(** Writing the three fields in the order of [msg_send]. *)
Lemma write_message m a from number data :
  Forall is_byte data ->
  message_at (put_bytes (store64 (store64 m a from) (a + 8) number) (msg_data a) data)
    a from number data.
Proof.
  intros Hb. unfold message_at, msg_from, msg_number. split_and!; [| | by apply get_put_bytes].
  - unfold load64. rewrite (load_ext 8 _ (store64 (store64 m a from) (a + 8) number)).
    + rewrite (load64_store64_ne _ _ a) by lia. apply load64_store64_eq.
    + intros x Hx. rewrite byte_at_put_bytes, decide_False; [done |]. unfold msg_data. lia.
  - unfold load64. rewrite (load_ext 8 _ (store64 (store64 m a from) (a + 8) number)).
    + apply load64_store64_eq.
    + intros x Hx. rewrite byte_at_put_bytes, decide_False; [done |]. unfold msg_data. lia.
Qed.

Lemma write_message_frame m a from number data x :
  Z.of_nat (length data) <= MSG_DATA_SIZE -> ~ (a <= x < a + MSG_SIZE) ->
  byte_at (put_bytes (store64 (store64 m a from) (a + 8) number) (msg_data a) data) x = byte_at m x.
Proof.
  intros Hlen Hx. rewrite byte_at_put_bytes, decide_False by (unfold msg_data; lia).
  unfold store64. by rewrite !byte_at_store_out by lia.
Qed.

Lemma msg_send_spec n ib ob rb s to number data :
  ipc_layout n ib ob rb s -> 0 <= to < n -> Forall is_byte data ->
  Z.of_nat (length data) <= MSG_DATA_SIZE ->
  exists s' w', msg_send to number data s = Ok tt s' /\ m_cpus s' = m_cpus s /\
    set_bit_word (load64 (m_mem s) (rb + 8 * to)) (m_self s) = Some w' /\
    load64 (m_mem s') (rb + 8 * to) = w' /\
    message_at (m_mem s') (ob + 4096 * m_self s) (m_self s) number data /\
    same_on (fun x => ~ (ob + 4096 * m_self s <= x < ob + 4096 * m_self s + MSG_SIZE) /\
                      ~ (rb + 8 * to <= x < rb + 8 * to + 8)) (m_mem s) (m_mem s') /\
    s' = set_m_mem (m_mem s') s.
Proof.
  intros [Hn Hcpu Hself Hlow Hord] Hto Hb Hlen.
  destruct (Hcpu _ Hself) as (Hid & _ & _ & Hout & Hbm).
  change (cpu_at s (m_self s)) with (self s) in *. set (c := m_self s) in *. set (out := ob + 4096 * c) in *.
  set (m1 := put_bytes (store64 (store64 (m_mem s) out c) (out + 8) number) (msg_data out) data).
  assert (Hword : load64 m1 (rb + 8 * to) = load64 (m_mem s) (rb + 8 * to)).
  { apply load_ext. intros x Hx. apply write_message_frame; [done | unfold out; lia]. }
  destruct (set_bit_word_spec (load64 (m_mem s) (rb + 8 * to)) c) as (w' & Hw' & Hwb & _); [lia |].
  eexists (set_m_mem (store64 m1 (rb + 8 * to) w') s), w'. split_and!.
  - unfold msg_send. do 4 erewrite bind_step by done. rewrite Hid, Hout, Hbm.
    unfold set_bit. erewrite bind_step by done. cbn [m_mem set_m_mem]. fold m1. rewrite Hword, Hw'. done.
  - done.
  - done.
  - simpl. by rewrite load64_store64_eq, w64_small.
  - eapply message_at_ext; [done | | by apply write_message]. intros x Hx. simpl. symmetry.
    apply byte_at_store_out. simpl. unfold out in Hx. lia.
  - intros x [Hx1 Hx2]. simpl. unfold store64 at 1. rewrite byte_at_store_out by (simpl; lia).
    symmetry. by apply write_message_frame.
  - done.
Qed.
(* ===== verification/PmEpt.v ===== *)
(** * The memory of a new virtual machine

    [ept_pmap] of vms/pm/main.c builds the page tables and the EPT of a CPU's
    new program.  The theorems say exactly what the finished EPT maps, and
    from that what the program can reach: its own sections, pages and page
    tables, and the device windows the code maps for everybody. *)

From S2P Require Import Prelude PhysMem MemMgr MemMgrSpec Paging PageWalk PagingSpec EptSpec PmAlloc CpuInfo Ipc Pm.

(** ** What is mapped *)

(** The tables the guest runs with: the first 4GB, each address to itself. *)
Definition vm_page_regions : list region :=
  [Region 0 _2MB_ 0 (with_pse _2MB_ (Z.lor (Z.lor PAGE_PRESENT PAGE_RW) PAGE_PCD));
   Region _2MB_ 0xFEC00000 _2MB_ (with_pse _2MB_ (Z.lor PAGE_PRESENT PAGE_RW));
   Region 0xFEC00000 (_1GB_ * 4) 0xFEC00000 (with_pse _2MB_ (Z.lor (Z.lor PAGE_PRESENT PAGE_RW) PAGE_PCD))].

(** The windows on devices: video memory, interrupt controllers, network card. *)
Definition video : region := ept_region 0xB8000 0xB9000 0xB8000 EPT_MTYPE_UC EPT_RW.
Definition apics : region := ept_region 0xFEC00000 0x100000000 0xFEC00000 EPT_MTYPE_UC EPT_RW.
Definition nic : region := ept_region 0xC0000000 0xC6000000 0xC0000000 EPT_MTYPE_UC EPT_RW.

Abbreviation EPT_RX := (Z.lor EPT_PAGE_READ EPT_PAGE_EXEC).

Definition section_regions (prot : Z) (x : section) : list region :=
  if 0 <? s_size x
  then [ept_region (s_vaddr x) (s_vaddr x + s_size x) (s_paddr x) EPT_MTYPE_WB prot] else [].
Definition page_regions (p : Z) : list region :=
  if 0 <? p then [ident EPT_MTYPE_WB EPT_RW p] else [].

(** The channels of the open character files. *)
Definition fd_pages (m : memory) (fds : Z) (is_ : list Z) : list Z :=
  if 0 <? fds then filter (fun p => p <> 0) (fd_offset m fds <$> is_) else [].

Definition message_pages (c : cpu_info) : list Z :=
  [msg_input c; msg_output c; msg_ready c; msg_ready_bitmap c].

(** [info] is the address of the CPU's [struct cpu_info], [tables] the pages
    of the guest's page tables. *)
Definition vm_regions (c : cpu_info) (info : Z) (tables fd_pages : list Z) : list region :=
  let vm := vm_info c in
  [video; apics] ++ idents EPT_MTYPE_WB EPT_RW tables ++
  [ident EPT_MTYPE_WB EPT_PAGE_READ info] ++ idents EPT_MTYPE_WB EPT_RW (message_pages c) ++
  section_regions EPT_RX (vm_code vm) ++ section_regions EPT_RW (vm_data vm) ++
  section_regions EPT_PAGE_READ (vm_rodata vm) ++ section_regions EPT_RW (vm_bss vm) ++
  section_regions EPT_RW (vm_stack vm) ++
  page_regions (vm_fds vm) ++ idents EPT_MTYPE_WB EPT_RW fd_pages ++
  page_regions (vm_channels vm) ++ [nic].

(** ** What must hold of the CPU's description *)

Definition page_ok (p : Z) : Prop := p mod 4096 = 0 /\ 0 <= p /\ p + 4096 <= 2 ^ 48.

(** A section whose addresses can be mapped, with the pages it needs. *)
Definition section_ok (x : section) : Prop :=
  0 < s_size x -> s_paddr x mod 4096 = 0 /\ 0 <= s_vaddr x /\ 0 <= s_paddr x /\
    s_vaddr x + s_size x + 4096 <= 2 ^ 42 /\ s_paddr x + s_size x + 4096 <= 2 ^ 63.
Definition section_demand (x : section) : Z := 3 * Z.max 0 (s_size x / 4096 + 1) + 1.

Definition vm_sections (c : cpu_info) : list section :=
  let vm := vm_info c in [vm_code vm; vm_data vm; vm_rodata vm; vm_bss vm; vm_stack vm].

(** The pages that are always enough: those for the fixed windows, and three
    tables for each page of the sections. *)
Definition vm_demand (c : cpu_info) : Z :=
  103800 + foldr (fun x n => section_demand x + n) 0 (vm_sections c).

Abbreviation kmem_of s := (KMem (p_mm s) (p_mem s)).

Record vm_described (id : Z) (c : cpu_info) (s : pm_state) : Prop := {
  vd_cpu : cpu_at (p_m s) id = c;
  vd_2mb : has_1GB_page s = false;
  vd_ok : pa_ok (kmem_of s);
  vd_top : mm_top (p_mm s) <= 2 ^ 48;
  vd_info : page_ok (cpu_addr id s);
  vd_msgs : Forall page_ok (message_pages c);
  vd_sections : Forall section_ok (vm_sections c);
  vd_fds : 0 < vm_fds (vm_info c) -> page_ok (vm_fds (vm_info c)) /\ taken (p_mm s) (vm_fds (vm_info c));
  vd_files : Forall page_ok (fd_pages (p_mem s) (vm_fds (vm_info c)) (seqZ 0 MAX_FD));
  vd_channels : page_ok (vm_channels (vm_info c));
  vd_pages : pa_avail (kmem_of s) (vm_demand c)
}.

Lemma section_args prot x :
  section_ok x -> 0 < s_size x -> 0 < prot < 4096 ->
  region_args _4KB_ 3 (s_vaddr x) (s_vaddr x + s_size x) (s_paddr x) prot /\
  w64 (s_vaddr x + s_size x) = s_vaddr x + s_size x /\
  3 * region_pages (s_vaddr x) (s_vaddr x + s_size x) _4KB_ + 1 <= section_demand x.
Proof.
  intros Hx Hs Hp. destruct (Hx Hs) as (H1 & H2 & H3 & H4 & H5). unfold section_demand.
  assert (Hn : region_pages (s_vaddr x) (s_vaddr x + s_size x) _4KB_ =
    s_size x / 4096 + (if s_size x mod 4096 =? 0 then 0 else 1)).
  { unfold region_pages. replace (s_vaddr x + s_size x - s_vaddr x) with (s_size x) by lia.
    assert (s_size x / 4096 <= 2 ^ 31 - 2) by (apply Z.div_le_upper_bound; lia).
    assert (0 <= s_size x / 4096) by (apply Z.div_pos; lia). apply s32_small. case_match; lia. }
  pose proof (Z.div_mod (s_size x) 4096 ltac:(lia)). pose proof (Z.mod_pos_bound (s_size x) 4096 ltac:(lia)).
  assert (0 <= s_size x / 4096) by (apply Z.div_pos; lia).
  split_and!; [split; rewrite ?Hn | apply w64_small; lia | rewrite Hn; case_match; lia];
    try done; try lia; [by left | |]; destruct (Z.eqb_spec (s_size x mod 4096) 0); lia.
Qed.

(** ** Building the EPT, call by call *)

(** What a change of page tables leaves alone in the process manager. *)
Definition statics (s : pm_state) :=
  (has_1GB_page s, arg_vector s, argv_ptr s, p_stale s,
   (m_pool (p_m s), m_self (p_m s), m_recv (p_m s), m_cnl (p_m s), m_world (p_m s))).

Lemma cpu_addr_statics id s s' : statics s' = statics s -> cpu_addr id s' = cpu_addr id s.
Proof. unfold cpu_addr. by intros [= _ _ _ _ -> _ _ _ _]. Qed.

Lemma set_vm_spec E id f s (Q : unit -> pm_state -> Prop) :
  (forall s', statics s' = statics s -> kmem_of s' = kmem_of s ->
     cpu_at (p_m s') id = set_vm_info (f (vm_info (cpu_at (p_m s) id))) (cpu_at (p_m s) id) ->
     (forall j, j <> id -> cpu_at (p_m s') j = cpu_at (p_m s) j) -> Q tt s') ->
  post E (set_vm id f) s Q.
Proof.
  intros H. unfold set_vm, set_cpu, on_machine, update_cpu. wp_step. wp_step. apply H; [done | done | |].
  - unfold cpu_at. simpl. by rewrite lookup_insert_eq.
  - intros j Hj. unfold cpu_at. simpl. by rewrite lookup_insert_ne.
Qed.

> **Your task**: The response should be the listing above, limited to the lines between the one holding "intros Hb. unfold" and the one holding "change (cpu_at s", inclusive, reproduced exactly.

> **Output below**:
  intros Hb. unfold message_at, msg_from, msg_number. split_and!; [| | by apply get_put_bytes].
  - unfold load64. rewrite (load_ext 8 _ (store64 (store64 m a from) (a + 8) number)).
    + rewrite (load64_store64_ne _ _ a) by lia. apply load64_store64_eq.
    + intros x Hx. rewrite byte_at_put_bytes, decide_False; [done |]. unfold msg_data. lia.
  - unfold load64. rewrite (load_ext 8 _ (store64 (store64 m a from) (a + 8) number)).
    + apply load64_store64_eq.
    + intros x Hx. rewrite byte_at_put_bytes, decide_False; [done |]. unfold msg_data. lia.
Qed.

Lemma write_message_frame m a from number data x :
  Z.of_nat (length data) <= MSG_DATA_SIZE -> ~ (a <= x < a + MSG_SIZE) ->
  byte_at (put_bytes (store64 (store64 m a from) (a + 8) number) (msg_data a) data) x = byte_at m x.
Proof.
  intros Hlen Hx. rewrite byte_at_put_bytes, decide_False by (unfold msg_data; lia).
  unfold store64. by rewrite !byte_at_store_out by lia.
Qed.

Lemma msg_send_spec n ib ob rb s to number data :
  ipc_layout n ib ob rb s -> 0 <= to < n -> Forall is_byte data ->
  Z.of_nat (length data) <= MSG_DATA_SIZE ->
  exists s' w', msg_send to number data s = Ok tt s' /\ m_cpus s' = m_cpus s /\
    set_bit_word (load64 (m_mem s) (rb + 8 * to)) (m_self s) = Some w' /\
    load64 (m_mem s') (rb + 8 * to) = w' /\
    message_at (m_mem s') (ob + 4096 * m_self s) (m_self s) number data /\
    same_on (fun x => ~ (ob + 4096 * m_self s <= x < ob + 4096 * m_self s + MSG_SIZE) /\
                      ~ (rb + 8 * to <= x < rb + 8 * to + 8)) (m_mem s) (m_mem s') /\
    s' = set_m_mem (m_mem s') s.
Proof.
  intros [Hn Hcpu Hself Hlow Hord] Hto Hb Hlen.
  destruct (Hcpu _ Hself) as (Hid & _ & _ & Hout & Hbm).
  change (cpu_at s (m_self s)) with (self s) in *. set (c := m_self s) in *. set (out := ob + 4096 * c) in *.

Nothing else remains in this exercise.